Re: [PATCH v4 1/2] iommu/s390: Fix race with release_device ops

From: Robin Murphy
Date: Thu Sep 01 2022 - 10:30:38 EST

Next message: Vignesh Raghavendra: "Re: [PATCH 2/2] arm64: dts: ti: k3-am64-main: fix RNG node clock id"
Previous message: Kent Overstreet: "Re: [RFC PATCH 00/30] Code tagging framework and applications"
In reply to: Niklas Schnelle: "Re: [PATCH v4 1/2] iommu/s390: Fix race with release_device ops"
Next in thread: Jason Gunthorpe: "Re: [PATCH v4 1/2] iommu/s390: Fix race with release_device ops"
Messages sorted by: [ date ] [ thread ] [ subject ] [ author ]

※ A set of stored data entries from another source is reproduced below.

Lemma hw_confined_bind {A B} (m : hwm dev A) (k : A → hwm dev B) :
  hw_confined m → (∀ a, hw_confined (k a)) → hw_confined (m ≫= k).
Proof using.
  intros Hm Hk s b s' Hs. unfold mbind, hwm_bind. destruct (m s) as [[a s1]|] eqn:E1; [|done].
  intros E2. destruct (Hm _ _ _ Hs E1) as [I1 K1]. destruct (Hk _ _ _ _ I1 E2) as [I2 K2].
  split; [done|]. by eapply kept_trans.
Qed.

Lemma hw_confined_read a : hw_confined (qdma_reg_read a).
Proof using QuietReads0.
  intros s b s' [Hl Hb]. rewrite reg_read_eq. intros [= _ <-]. split; [split; [done|]|].
  - cbn [hw]. by rewrite read_busy.
  - intros sel qid i _ _. apply read_ram.
Qed.

Lemma hw_confined_read_words n a : hw_confined (read_words a n).
Proof using QuietReads0.
  revert a. induction n as [|n IH]; intros a; cbn [read_words]; [apply hw_confined_ret|].
  apply hw_confined_bind; [apply hw_confined_read|]. intros v.
  apply hw_confined_bind; [apply IH|]. intros l. apply hw_confined_ret.
Qed.

Lemma hw_confined_run n a : hw_confined (read_run a n).
Proof using QuietReads0.
  revert a. induction n as [|n IH]; intros a; cbn [read_run]; [apply hw_confined_ret|].
  apply hw_confined_bind; [apply hw_confined_read|]. intros v.
  apply hw_confined_bind; [apply IH|]. intros l. apply hw_confined_ret.
Qed.

Lemma hw_confined_regs cap l room : hw_confined (read_regs cap l room).
Proof using QuietReads0.
  revert room. induction l as [|r l IH]; intros room; cbn [read_regs]; [apply hw_confined_ret|].
  destruct (_ =? _)%nat; [apply hw_confined_ret|]. destruct (negb _); [apply IH|].
  apply hw_confined_bind; [apply hw_confined_run|]. intros l1.
  apply hw_confined_bind; [apply IH|]. intros l2. apply hw_confined_ret.
Qed.

(** *** The indirect helpers *)

Section helpers.
Context (sel : ind_ctxt_cmd_sel) (qid : Z) (Ho : own (sel_val sel) (cmd_qid qid)).

Lemma not_addressed sel' qid' : ¬ own sel' qid' → ¬ addressed sel qid sel' qid'.
Proof using Ho. intros Hn [-> ->]. done. Qed.

Lemma hw_confined_write data : hw_confined (qdma_indirect_reg_write sel qid data).
Proof using TimelyDevice0 Ho.
  intros s b s' Hs. destruct (indirect_write_ok sel qid data s Hs) as (s1 & -> & I1 & K1).
  intros [= _ <-]. split; [done|]. intros sel' qid' i Hi Hn. by apply K1, not_addressed.
Qed.
Lemma hw_confined_clear : hw_confined (qdma_indirect_reg_clear sel qid).
Proof using TimelyDevice0 Ho.
  intros s b s' Hs. destruct (indirect_clear_ok sel qid s Hs) as (s1 & -> & I1 & K1).
  intros [= _ <-]. split; [done|]. intros sel' qid' i Hi Hn. by apply K1, not_addressed.
Qed.
Lemma hw_confined_invalidate : hw_confined (qdma_indirect_reg_invalidate sel qid).
Proof using TimelyDevice0 Ho.
  intros s b s' Hs. destruct (indirect_invalidate_ok sel qid s Hs) as (s1 & -> & I1 & K1).
  intros [= _ <-]. split; [done|]. intros sel' qid' i Hi Hn. by apply K1, not_addressed.
Qed.
End helpers.

Lemma hw_confined_ind_read sel qid cnt :
  (cnt <= 8)%nat → hw_confined (qdma_indirect_reg_read sel qid cnt).
Proof using TimelyDevice0.
  intros Hc s b s' Hs. destruct (indirect_read_ok sel qid cnt s Hs Hc) as (s1 & -> & I1 & K1).
  intros [= _ <-]. split; [done|]. intros sel' qid' i Hi Hn. by apply K1.
Qed.

(** *** The entries of the access table *)

(** Reading a context is harmless. *)
Definition may_access (t : qdma_hw_access_type) (sel : ind_ctxt_cmd_sel) (qid : Z) : Prop :=
  t = QDMA_HW_ACCESS_READ ∨ own (sel_val sel) (cmd_qid qid).

Lemma may_own t sel qid :
  may_access t sel qid → t ≠ QDMA_HW_ACCESS_READ → own (sel_val sel) (cmd_qid qid).
Proof using. by intros [?|?]. Qed.

Ltac hw_tac :=
  repeat (match goal with
  | |- hw_confined (_ ≫= _) => apply hw_confined_bind; [|intros ?]
  | |- hw_confined (mret _) => apply hw_confined_ret
  | |- hw_confined (qdma_reg_read _) => apply hw_confined_read
  | |- hw_confined (read_words _ _) => apply hw_confined_read_words
  | |- hw_confined (qdma_indirect_reg_read _ _ _) => apply hw_confined_ind_read; lia
  | |- hw_confined (qdma_indirect_reg_write _ _ _) => apply hw_confined_write
  | |- hw_confined (qdma_indirect_reg_clear _ _) => apply hw_confined_clear
  | |- hw_confined (qdma_indirect_reg_invalidate _ _) => apply hw_confined_invalidate
  | |- hw_confined (match ?x with _ => _ end) => destruct x
  end; cbn beta iota zeta); try done;
  try (eapply may_own; [eauto|discriminate]).

Lemma confined_fmap f c t :
  may_access t QDMA_CTXT_SEL_FMAP f → hw_confined (qdma_fmap_conf true f c t).
Proof using TimelyDevice0.
  intros Ho. unfold qdma_fmap_conf, qdma_fmap_read, qdma_fmap_write, qdma_fmap_clear. hw_tac.
Qed.

Lemma confined_attributes a : hw_confined (qdma_get_device_attributes true a).
Proof using QuietReads0. unfold qdma_get_device_attributes. hw_tac. Qed.

Lemma confined_dev_cap : hw_confined get_dev_cap.
Proof using QuietReads0.
  unfold get_dev_cap. apply hw_confined_bind; [apply confined_attributes|].
  intros a. apply hw_confined_ret.
Qed.

Lemma confined_csr_read i n v k : hw_confined (qdma_global_csr_conf true i n v k QDMA_HW_ACCESS_READ).
Proof using QuietReads0.
  pose proof confined_dev_cap.
  unfold qdma_global_csr_conf, qdma_read_global_ring_sizes, qdma_read_global_timer_count,
    qdma_read_global_counter_threshold, qdma_read_global_buffer_sizes, csr_read,
    qdma_read_csr_values. hw_tac.
Qed.

Lemma confined_reg_list v g : hw_confined (qdma_read_reg_list true v g true).
Proof using QuietReads0.
  pose proof confined_dev_cap. pose proof hw_confined_regs.
  unfold qdma_read_reg_list. hw_tac.
Qed.

Section queue.
Context (t : qdma_hw_access_type) (qid : Z) (Ho : ∀ sel, may_access t sel qid).

Lemma confined_sw d c : hw_confined (qdma_sw_ctx_conf true d qid c t).
Proof using TimelyDevice0 Ho.
  unfold qdma_sw_ctx_conf, qdma_sw_context_read, qdma_sw_context_write, qdma_sw_context_clear,
    qdma_sw_context_invalidate. hw_tac.
Qed.
Lemma confined_hwc d c : hw_confined (qdma_hw_ctx_conf true d qid c t).
Proof using TimelyDevice0 Ho.
  unfold qdma_hw_ctx_conf, qdma_hw_context_read, qdma_hw_context_clear,
    qdma_hw_context_invalidate. hw_tac.
Qed.
Lemma confined_credit d c : hw_confined (qdma_credit_ctx_conf true d qid c t).
Proof using TimelyDevice0 Ho.
  unfold qdma_credit_ctx_conf, qdma_credit_context_read, qdma_credit_context_clear,
    qdma_credit_context_invalidate. hw_tac.
Qed.
Lemma confined_pfetch c : hw_confined (qdma_pfetch_ctx_conf true qid c t).
Proof using TimelyDevice0 Ho.
  unfold qdma_pfetch_ctx_conf, qdma_pfetch_context_read, qdma_pfetch_context_write,
    qdma_pfetch_context_clear, qdma_pfetch_context_invalidate. hw_tac.
Qed.
Lemma confined_cmpt c : hw_confined (qdma_cmpt_ctx_conf true qid c t).
Proof using TimelyDevice0 Ho.
  unfold qdma_cmpt_ctx_conf, qdma_cmpt_context_read, qdma_cmpt_context_write,
    qdma_cmpt_context_clear, qdma_cmpt_context_invalidate. hw_tac.
Qed.
End queue.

On 2022-09-01 14:42, Niklas Schnelle wrote:

On Thu, 2022-09-01 at 12:01 +0100, Robin Murphy wrote:

On 2022-09-01 10:37, Niklas Schnelle wrote:

On Thu, 2022-09-01 at 09:56 +0200, Pierre Morel wrote:

On 8/31/22 22:12, Matthew Rosato wrote:

With commit fa7e9ecc5e1c ("iommu/s390: Tolerate repeat attach_dev
calls") s390-iommu is supposed to handle dynamic switching between IOMMU
domains and the DMA API handling. However, this commit does not
sufficiently handle the case where the device is released via a call
to the release_device op as it may occur at the same time as an opposing
attach_dev or detach_dev since the group mutex is not held over
release_device. This was observed if the device is deconfigured during a
small window during vfio-pci initialization and can result in WARNs and
potential kernel panics.

Handle this by tracking when the device is probed/released via
dev_iommu_priv_set/get(). Ensure that once the device is released only
release_device handles the re-init of the device DMA.

Fixes: fa7e9ecc5e1c ("iommu/s390: Tolerate repeat attach_dev calls")
Signed-off-by: Matthew Rosato <mjrosato@xxxxxxxxxxxxx>
---
arch/s390/include/asm/pci.h | 1 +
arch/s390/pci/pci.c | 1 +
drivers/iommu/s390-iommu.c | 39 ++++++++++++++++++++++++++++++++++---
3 files changed, 38 insertions(+), 3 deletions(-)

---8<---

@@ -206,10 +221,28 @@ static void s390_iommu_release_device(struct device *dev)

---8<---

+ /* Make sure this device is removed from the domain list */
domain = iommu_get_domain_for_dev(dev);
if (domain)
s390_iommu_detach_device(domain, dev);
+ /* Now ensure DMA is initialized from here */
+ mutex_lock(&zdev->dma_domain_lock);
+ if (zdev->s390_domain) {
+ zdev->s390_domain = NULL;
+ zpci_unregister_ioat(zdev, 0);
+ zpci_dma_init_device(zdev);

Sorry if it is a stupid question, but two things looks strange to me:

- having DMA initialized just after having unregistered the IOAT
Is that really all we need to unregister before calling dma_init_device?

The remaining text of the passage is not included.